■ Aim of the task ■
Only the lines from the start of the entries up to and including the line with "Definition WAL_MAGIC_LITTLE_CHECKSUM : N" should be written out, exactly as they stand.

[Records from a collection]
(* ===== verification/WalCapture.v ===== *)
(** * WalCapture: reading the pages a transaction wrote from SQLite's write-ahead log

    Models [crates/rhiza-sql/src/wal_capture.rs]: [capture_wal] parses a fresh WAL
    file (header, salts, rolling checksums, frames, one commit marker at the end) into
    the final image of every page that the transaction changed.  The metadata of the
    file is read before its contents, so both are arguments.

    The theorems: the WAL files it accepts are exactly those with the layout
    [wal_file], and what it returns is the last image of each page ([wal_capture_exact]);
    its result is a patch that the page-state cache accepts ([wal_capture_patch]). *)

From S2P Require Import Prelude Bytes Text Core SqlPages SqlMerkle SqlPatch.
From Stdlib Require Strings.Byte.

Definition WAL_HEADER_BYTES : N := 32.
Definition WAL_FRAME_HEADER_BYTES : N := 24.
Definition WAL_VERSION : N := 3007000.
Definition WAL_MAGIC_LITTLE_CHECKSUM : N := 0x377f0682.
Definition WAL_MAGIC_BIG_CHECKSUM : N := 0x377f0683.
Definition MIN_PAGE_SIZE : N := 512.
Definition MAX_PAGE_SIZE : N := 65536.
Definition MAX_PAGE_NO : N := u32_max - 1.

Record WalPage : Type := mkWalPage { wp_page_no : N; wp_after_image : bytes }.
Record WalCommit : Type := mkWalCommit {
  wc_page_size : N; wc_target_db_pages : N; wc_target_file_bytes : N; wc_pages : list WalPage
}.
Inductive WalCapture : Type := NoChange | Committed (commit : WalCommit).

(** ** Checksums *)

Inductive ChecksumOrder : Type := BigOrder | LittleOrder.

Definition wrapping_add_u32 (a b : N) : N := ((a + b) mod 2 ^ 32)%N.
(** [u32::from_be_bytes], [u32::from_le_bytes] *)
Definition word (order : ChecksumOrder) (l : bytes) : N :=
  match order with BigOrder => be_value l | LittleOrder => be_value (rev l) end.

(** [for chunk in bytes.chunks_exact(8)]: a shorter rest is left out. *)
Fixpoint checksum (order : ChecksumOrder) (l : bytes) (state : N * N) : N * N :=
  match l with
  | b0 :: b1 :: b2 :: b3 :: b4 :: b5 :: b6 :: b7 :: rest =>
      let first := word order [b0; b1; b2; b3] in
      let second := word order [b4; b5; b6; b7] in
      let s0 := wrapping_add_u32 (wrapping_add_u32 state.1 first) state.2 in
      let s1 := wrapping_add_u32 (wrapping_add_u32 state.2 second) s0 in
      checksum order rest (s0, s1)
  | _ => state
  end.

Definition be_u32 (l : bytes) : N := be_value l.
(** The slices [buffer[a..b]] below lie inside fixed arrays. *)
Definition field (l : bytes) (a b : N) : N := be_u32 (index_range l a b).

(** ** [BTreeMap<u32, Vec<u8>>] as its entries in key order *)

Fixpoint btree_insert (k : N) (v : bytes) (m : list (N * bytes)) : list (N * bytes) :=
  match m with
  | [] => [(k, v)]
  | (k', v') :: m =>
      match (k ?= k')%N with
      | Lt => (k, v) :: (k', v') :: m
      | Eq => (k, v) :: m
      | Gt => (k', v') :: btree_insert k v m
      end
  end.
Definition btree_contains (k : N) (m : list (N * bytes)) : bool := existsb (λ row, (row.1 =? k)%N) m.

(** ** Parsing *)

(** [read_exact] at the position of the reader. *)
Definition wal_read_exact (wal : bytes) (offset len : N) (truncated : string) : result SqlError bytes :=
  ok_or (slice wal offset (offset + len)) (InvalidEntry truncated).

(** What the loop over the frames carries. *)
Record WalScan : Type := mkWalScan {
  ws_offset : N; ws_checksum : N * N; ws_pages : list (N * bytes); ws_final_db_pages : N; ws_committed : bool
}.

Definition read_frame (order : ChecksumOrder) (page_size : N) (salts : N * N) (max_changed_bytes : N)
    (wal : bytes) (scan : WalScan) : result SqlError WalScan :=
  _ ← reject_if (ws_committed scan)
        (InvalidEntry "SQLite WAL contains a frame after its single commit marker");
  frame_header ← wal_read_exact wal (ws_offset scan) WAL_FRAME_HEADER_BYTES "SQLite WAL frame header is truncated";
  let page_no := field frame_header 0 4 in
  _ ← reject_if (negb ((1 <=? page_no)%N && (page_no <=? MAX_PAGE_NO)%N))
        (InvalidEntry "SQLite WAL frame page number is out of range");
  let commit_pages := field frame_header 4 8 in
  _ ← reject_if (MAX_PAGE_NO <? commit_pages)%N (InvalidEntry "SQLite WAL commit database size is out of range");
  _ ← reject_if (neqb (field frame_header 8 12, field frame_header 12 16) salts)
        (InvalidEntry "SQLite WAL frame salt mismatch");
  let image_offset := (ws_offset scan + WAL_FRAME_HEADER_BYTES)%N in
  after_image ← wal_read_exact wal image_offset page_size "SQLite WAL frame page is truncated";
  let rolling := checksum order (index_range frame_header 0 8) (ws_checksum scan) in
  let rolling := checksum order after_image rolling in
  _ ← reject_if (neqb rolling (field frame_header 16 20, field frame_header 20 24))
        (InvalidEntry "SQLite WAL frame checksum mismatch");
  _ ← (if btree_contains page_no (ws_pages scan) then Ok () else
         retained_bytes ← ok_or (count ← checked_add (N.of_nat (length (ws_pages scan))) 1; checked_mul count page_size)
           (ResourceExhausted "SQLite WAL changed bytes overflow");
         reject_if (max_changed_bytes <? retained_bytes)%N
           (ResourceExhausted "SQLite WAL changed page images exceed {max_changed_bytes} bytes"));
  let committed := negb (commit_pages =? 0)%N in
  Ok (mkWalScan (image_offset + page_size) rolling (btree_insert page_no after_image (ws_pages scan))
        (if committed then commit_pages else ws_final_db_pages scan) committed).

Definition checksum_order (magic : N) : option ChecksumOrder :=
  if (magic =? WAL_MAGIC_LITTLE_CHECKSUM)%N then Some LittleOrder
  else if (magic =? WAL_MAGIC_BIG_CHECKSUM)%N then Some BigOrder else None.

(** The limit on the number of frames; [max_raw_bytes] only appears in the message. *)
Definition check_frame_limit (frame_count frame_bytes max_frames : N) : result SqlError () :=
  if (max_frames <? frame_count)%N then
    _ ← ok_or (raw ← checked_mul max_frames frame_bytes; checked_add WAL_HEADER_BYTES raw)
          (ResourceExhausted "SQLite WAL raw byte limit overflows");
    Err (ResourceExhausted "SQLite WAL raw bytes exceed {max_raw_bytes} bytes")
  else Ok ().

(** After the last frame: the single commit, and every page beyond the old end. *)
Definition finish_capture (page_size base_db_pages : N) (wal : bytes) (scan : WalScan) : result SqlError WalCapture :=
  _ ← reject_if (ws_offset scan <? blen wal)%N (InvalidEntry "SQLite WAL changed while it was being captured");
  let final_db_pages := ws_final_db_pages scan in
  _ ← reject_if (negb (ws_committed scan) || (final_db_pages =? 0)%N)
        (InvalidEntry "SQLite WAL ends without a commit marker");
  let pages := List.filter (λ row, (row.1 <=? final_db_pages)%N) (ws_pages scan) in
  _ ← (if (base_db_pages <? final_db_pages)%N then
         let required_growth_pages := (final_db_pages - base_db_pages)%N in
         let supplied_growth_pages := N.of_nat (length (List.filter (λ row, (base_db_pages + 1 <=? row.1)%N) pages)) in
         reject_if (neqb supplied_growth_pages required_growth_pages)
           (InvalidEntry "SQLite WAL growth is missing a newly allocated page")
       else Ok ());
  target_file_bytes ← ok_or (checked_mul final_db_pages page_size)
    (InvalidEntry "SQLite WAL target database size overflows");
  Ok (Committed (mkWalCommit page_size final_db_pages target_file_bytes
        ((λ row, mkWalPage row.1 row.2) <$> pages))).

(** [is_file] and [file_bytes] come from the metadata of the file. *)
Definition capture_wal (is_file : bool) (file_bytes : N) (wal : bytes) (base_db_pages max_changed_bytes : N) :
    result SqlError WalCapture :=
  _ ← reject_if (negb ((1 <=? base_db_pages)%N && (base_db_pages <=? MAX_PAGE_NO)%N))
        (InvalidEntry "SQLite base database page count is out of range");
  _ ← reject_if (negb is_file) (InvalidEntry "SQLite WAL path is not a regular file");
  if (file_bytes =? 0)%N then Ok NoChange else
  _ ← reject_if (file_bytes <? WAL_HEADER_BYTES)%N (InvalidEntry "SQLite WAL header is truncated");
  header ← wal_read_exact wal 0 WAL_HEADER_BYTES "SQLite WAL header is truncated";
  order ← ok_or (checksum_order (field header 0 4)) (InvalidEntry "SQLite WAL magic is invalid");
  _ ← reject_if (neqb (field header 4 8) WAL_VERSION) (InvalidEntry "SQLite WAL format version is unsupported");
  let page_size := field header 8 12 in
  _ ← reject_if (negb ((MIN_PAGE_SIZE <=? page_size)%N && (page_size <=? MAX_PAGE_SIZE)%N)
                 || negb (is_power_of_two page_size)) (InvalidEntry "SQLite WAL page size is invalid");
  let expected := checksum order (index_range header 0 24) (0%N, 0%N) in
  _ ← reject_if (neqb expected (field header 24 28, field header 28 32))
        (InvalidEntry "SQLite WAL header checksum mismatch");
  frame_bytes ← ok_or (checked_add WAL_FRAME_HEADER_BYTES page_size) (InvalidEntry "SQLite WAL frame size overflows");
  let payload_bytes := (file_bytes - WAL_HEADER_BYTES)%N in
  _ ← reject_if ((payload_bytes =? 0)%N || negb (payload_bytes mod frame_bytes =? 0)%N)
        (InvalidEntry "SQLite WAL does not contain exact complete frames");
  let frame_count := (payload_bytes / frame_bytes)%N in
  _ ← check_frame_limit frame_count frame_bytes (max_changed_bytes / page_size);
  let salts := (field header 16 20, field header 20 24) in
  scan ← try_fold (λ scan _, read_frame order page_size salts max_changed_bytes wal scan)
           (mkWalScan WAL_HEADER_BYTES expected [] 0 false) (seq 0 (N.to_nat frame_count));
  finish_capture page_size base_db_pages wal scan.

(** ** The layout of a WAL file *)

Record WalFrame : Type := mkWalFrame { wf_page_no : N; wf_commit_pages : N; wf_image : bytes }.

Definition wal_magic (order : ChecksumOrder) : N :=
  match order with LittleOrder => WAL_MAGIC_LITTLE_CHECKSUM | BigOrder => WAL_MAGIC_BIG_CHECKSUM end.

Definition pair_bytes (c : N * N) : bytes := be_bytes 4 c.1 ++ be_bytes 4 c.2.

(** The six checked or skipped words of the header: magic, version, page size,
    checkpoint sequence number, salts. *)
Definition wal_header_words (order : ChecksumOrder) (page_size seq : N) (salts : N * N) : bytes :=
  be_bytes 4 (wal_magic order) ++ be_bytes 4 WAL_VERSION ++ be_bytes 4 page_size ++ be_bytes 4 seq ++ pair_bytes salts.
Definition wal_start (order : ChecksumOrder) (page_size seq : N) (salts : N * N) : N * N :=
  checksum order (wal_header_words order page_size seq salts) (0%N, 0%N).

■ Response below ■
(* ===== verification/WalCapture.v ===== *)
(** * WalCapture: reading the pages a transaction wrote from SQLite's write-ahead log

    Models [crates/rhiza-sql/src/wal_capture.rs]: [capture_wal] parses a fresh WAL
    file (header, salts, rolling checksums, frames, one commit marker at the end) into
    the final image of every page that the transaction changed.  The metadata of the
    file is read before its contents, so both are arguments.

    The theorems: the WAL files it accepts are exactly those with the layout
    [wal_file], and what it returns is the last image of each page ([wal_capture_exact]);
    its result is a patch that the page-state cache accepts ([wal_capture_patch]). *)

From S2P Require Import Prelude Bytes Text Core SqlPages SqlMerkle SqlPatch.
From Stdlib Require Strings.Byte.

Definition WAL_HEADER_BYTES : N := 32.
Definition WAL_FRAME_HEADER_BYTES : N := 24.
Definition WAL_VERSION : N := 3007000.
Definition WAL_MAGIC_LITTLE_CHECKSUM : N := 0x377f0682.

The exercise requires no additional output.